What Garcia is actually told is that he shouldn't try to get into Keaton's head, because that's just where Keaton wants him. After that, you're a goner. Between this approach and Jodie Foster's cards-to-the-vest, coached tap dance around Anthony Hopkins, I suppose the best way to handle one of these guys is to have him answer a questionnaire via Morse code. Of course, then he'd be able to dismantle the telegraph and turn it into a zip gun.
I almost felt sorry for Garcia's character until he stole a police motorcycle and drove it through a huge pair of glass doors (right through the glass), because he was in a hurry. Even if my son were in a life-threatening situation, I'd probably dismount the bike before opening the door. Good thing I'm not a dad.
Barbet Schroeder ("Single White Female" and "Reversal of Fortune") directed this thing, and he evidently left his taste-ometer at the office. Marcia Gay Harden is wasted, yet again, as the often-assaulted surgeon.

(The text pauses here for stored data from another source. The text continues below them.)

(** *** Counting tasks and requests *)

Lemma tasks_app a b : tasks (a ++ b) = tasks a ++ tasks b.
Proof. apply omap_app. Qed.

Lemma gets_app a b : gets (a ++ b) = gets a ++ gets b.
Proof. apply omap_app. Qed.

Lemma quiet_tasks q : quiet q -> tasks q = [].
Proof. induction 1 as [|e q He _ IH]; [reflexivity|]. destruct e; try discriminate; exact IH. Qed.

Lemma quiet_gets q : quiet q -> gets q = [].
Proof. induction 1 as [|e q He _ IH]; [reflexivity|]. destruct e; try discriminate; exact IH. Qed.

Lemma failures_tasks url i k tr : tasks (failures url i k tr) = tasks tr.
Proof. revert i tr. induction k as [|k IH]; intros i tr; [reflexivity|]. cbn [failures]. rewrite IH. reflexivity. Qed.

Lemma failures_gets url i k tr :
  length (gets (failures url i k tr)) = (k + length (gets tr))%nat.
Proof.
  revert i tr. induction k as [|k IH]; intros i tr; [reflexivity|].
  cbn [failures]. rewrite IH. simpl. lia.
Qed.

Lemma crawl_bound_pos l : (1 <= crawl_bound l)%nat.
Proof. destruct l; simpl; lia. Qed.

Lemma crawl_events_size :
  (forall depth url evs,
      task_events depth url evs ->
      (length (tasks evs) <= crawl_bound (MAX_CRAWL_DEPTH - depth))%nat
      /\ (length (gets evs) <= REQUEST_RETRIES * length (tasks evs))%nat)
  /\ (forall depth n below,
        links_events depth n below ->
        (length (tasks below) <= n * crawl_bound (MAX_CRAWL_DEPTH - S depth))%nat
        /\ (length (gets below) <= REQUEST_RETRIES * length (tasks below))%nat
        /\ (0 < n -> depth < MAX_CRAWL_DEPTH)%nat).
Proof.
  apply crawl_events_ind.
  - intros depth url. simpl. split; lia.
  - intros depth url.
    set (X := failures (request_url url) 0 REQUEST_RETRIES [EvInfo depth url]).
    change (tasks (EvGiveUp (request_url url) :: X)) with (tasks X).
    change (gets (EvGiveUp (request_url url) :: X)) with (gets X).
    unfold X. rewrite failures_tasks, failures_gets. simpl.
    split; [apply crawl_bound_pos|lia].
  - intros depth url k files n below handled json_path json line Hk Qf _ Qh _ _ _ (Ht & Hg & Hn) Hle.
    assert (Htasks : tasks (EvSleep SLEEP_BETWEEN_REQUESTS :: EvAppend COMBINED_JSONL line
                              :: EvWrite json_path json :: handled ++ below ++ files
                              ++ EvGet (request_url url) k
                              :: failures (request_url url) 0 k [EvInfo depth url])
                     = tasks below ++ [(depth, url)]).
    { change (tasks (handled ++ below ++ files
                       ++ EvGet (request_url url) k
                       :: failures (request_url url) 0 k [EvInfo depth url])
              = tasks below ++ [(depth, url)]).
      rewrite !tasks_app, (quiet_tasks _ Qf), (quiet_tasks _ Qh).
      set (X := failures (request_url url) 0 k [EvInfo depth url]).
      change (tasks (EvGet (request_url url) k :: X)) with (tasks X).
      unfold X. rewrite failures_tasks. reflexivity. }
    assert (Hgets : length (gets (EvSleep SLEEP_BETWEEN_REQUESTS :: EvAppend COMBINED_JSONL line
                              :: EvWrite json_path json :: handled ++ below ++ files
                              ++ EvGet (request_url url) k
                              :: failures (request_url url) 0 k [EvInfo depth url]))
                    = (length (gets below) + S k)%nat).
    { change (length (gets (handled ++ below ++ files
                       ++ EvGet (request_url url) k
                       :: failures (request_url url) 0 k [EvInfo depth url]))
              = (length (gets below) + S k)%nat).
      rewrite !gets_app, (quiet_gets _ Qf), (quiet_gets _ Qh).
      set (X := failures (request_url url) 0 k [EvInfo depth url]).
      change (gets (EvGet (request_url url) k :: X)) with ((request_url url, k) :: gets X).
      cbn [app]. rewrite length_app. cbn [length]. unfold X.
      rewrite failures_gets. simpl. lia. }
    rewrite Htasks, Hgets, length_app. simpl. split; [|unfold REQUEST_RETRIES in *; lia].
    destruct n as [|n].
    + simpl in Ht. pose proof (crawl_bound_pos (MAX_CRAWL_DEPTH - depth)). lia.
    + specialize (Hn (Nat.lt_0_succ n)).
      replace (MAX_CRAWL_DEPTH - depth)%nat with (S (MAX_CRAWL_DEPTH - S depth)) by lia.
      cbn [crawl_bound].
      assert (S n * crawl_bound (MAX_CRAWL_DEPTH - S depth)
              <= MAX_LINKS_PER_PAGE * crawl_bound (MAX_CRAWL_DEPTH - S depth))%nat
        by (apply Nat.mul_le_mono_r; exact Hle).
      lia.
  - intros depth. simpl. repeat split; lia.
  - intros depth n link child rest Hd Hb _ (Ht & Hg) _ (Hts & Hgs & _).
    rewrite !tasks_app, !gets_app, !length_app.
    change (tasks [EvSleep SLEEP_BETWEEN_REQUESTS]) with (@nil (nat * string)).
    change (gets [EvSleep SLEEP_BETWEEN_REQUESTS]) with (@nil (string * nat)).
    cbn [length]. rewrite Nat.mul_succ_l.
    unfold REQUEST_RETRIES in *. repeat split; [lia|lia|intros _; exact Hd].
Qed.

Lemma seeds_events_size urls evs :
  seeds_events urls evs ->
  (length (tasks evs) <= length urls * crawl_bound MAX_CRAWL_DEPTH)%nat
  /\ (length (gets evs) <= REQUEST_RETRIES * length (tasks evs))%nat.
Proof.
  induction 1 as [|u urls evs rest Ht _ [IH1 IH2]]; [simpl; lia|].
  destruct (proj1 crawl_events_size _ _ _ Ht) as [H1 H2].
  rewrite Nat.sub_0_r in H1.
  rewrite tasks_app, gets_app, !length_app. cbn [length]. rewrite Nat.mul_succ_l.
  unfold REQUEST_RETRIES in *. lia.
Qed.

(** *** Binary links *)

Lemma failures_info url i k tr d u :
  EvInfo d u ∈ failures url i k tr -> EvInfo d u ∈ tr.
Proof.
  revert i tr. induction k as [|k IH]; intros i tr H; [exact H|].
  cbn [failures] in H. apply IH in H.
  repeat (apply elem_of_cons in H as [H|H]; [discriminate|]). exact H.
Qed.

Lemma crawl_events_binary :
  (forall depth url evs,
      task_events depth url evs ->
      forall d u, EvInfo d u ∈ evs ->
        (d = depth /\ u = url) \/ (depth < d /\ is_binary_link u = false)%nat)
  /\ (forall depth n below,
        links_events depth n below ->
        forall d u, EvInfo d u ∈ below -> (depth < d)%nat /\ is_binary_link u = false).
Proof.
  apply crawl_events_ind.
  - intros depth url d u H. inversion H.
  - intros depth url d u H.
    apply elem_of_cons in H as [H|H]; [discriminate|].
    apply failures_info, list_elem_of_singleton in H. injection H as -> ->. auto.
  - intros depth url k files n below handled json_path json line _ Qf _ Qh _ _ _ IH _ d u H.
    do 3 (apply elem_of_cons in H as [H|H]; [discriminate|]).
    apply elem_of_app in H as [H|H]; [destruct (quiet_no_info _ _ _ Qh H)|].
    apply elem_of_app in H as [H|H]; [right; apply (IH d u H)|].
    apply elem_of_app in H as [H|H]; [destruct (quiet_no_info _ _ _ Qf H)|].
    apply elem_of_cons in H as [H|H]; [discriminate|].
    apply failures_info, list_elem_of_singleton in H. injection H as -> ->. auto.
  - intros depth d u H. inversion H.
  - intros depth n link child rest _ Hb _ IHc _ IHr d u H.
    apply elem_of_app in H as [H|H]; [apply (IHr d u H)|].
    apply elem_of_app in H as [H|H].
    + destruct (IHc d u H) as [[-> ->]|[Hd Hu]]; split; try assumption; lia.
    + apply list_elem_of_singleton in H. discriminate.
Qed.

Interestingly, the best performance is given by Brian Cox, as Garcia's superior officer. It's amazing, though, that Cox could manage to stay in character. In 1986's "Manhunter," he played an incredibly brilliant, unstoppable serial killer named Hannibal Lector, the character who reappears in "The Silence of the Lambs."
"Desperate Measures" contains more baloney than your average A&P lunch-meat section. There's profanity, an endangered child and that old standby, smart-guy violence. Rated R. 105 minutes.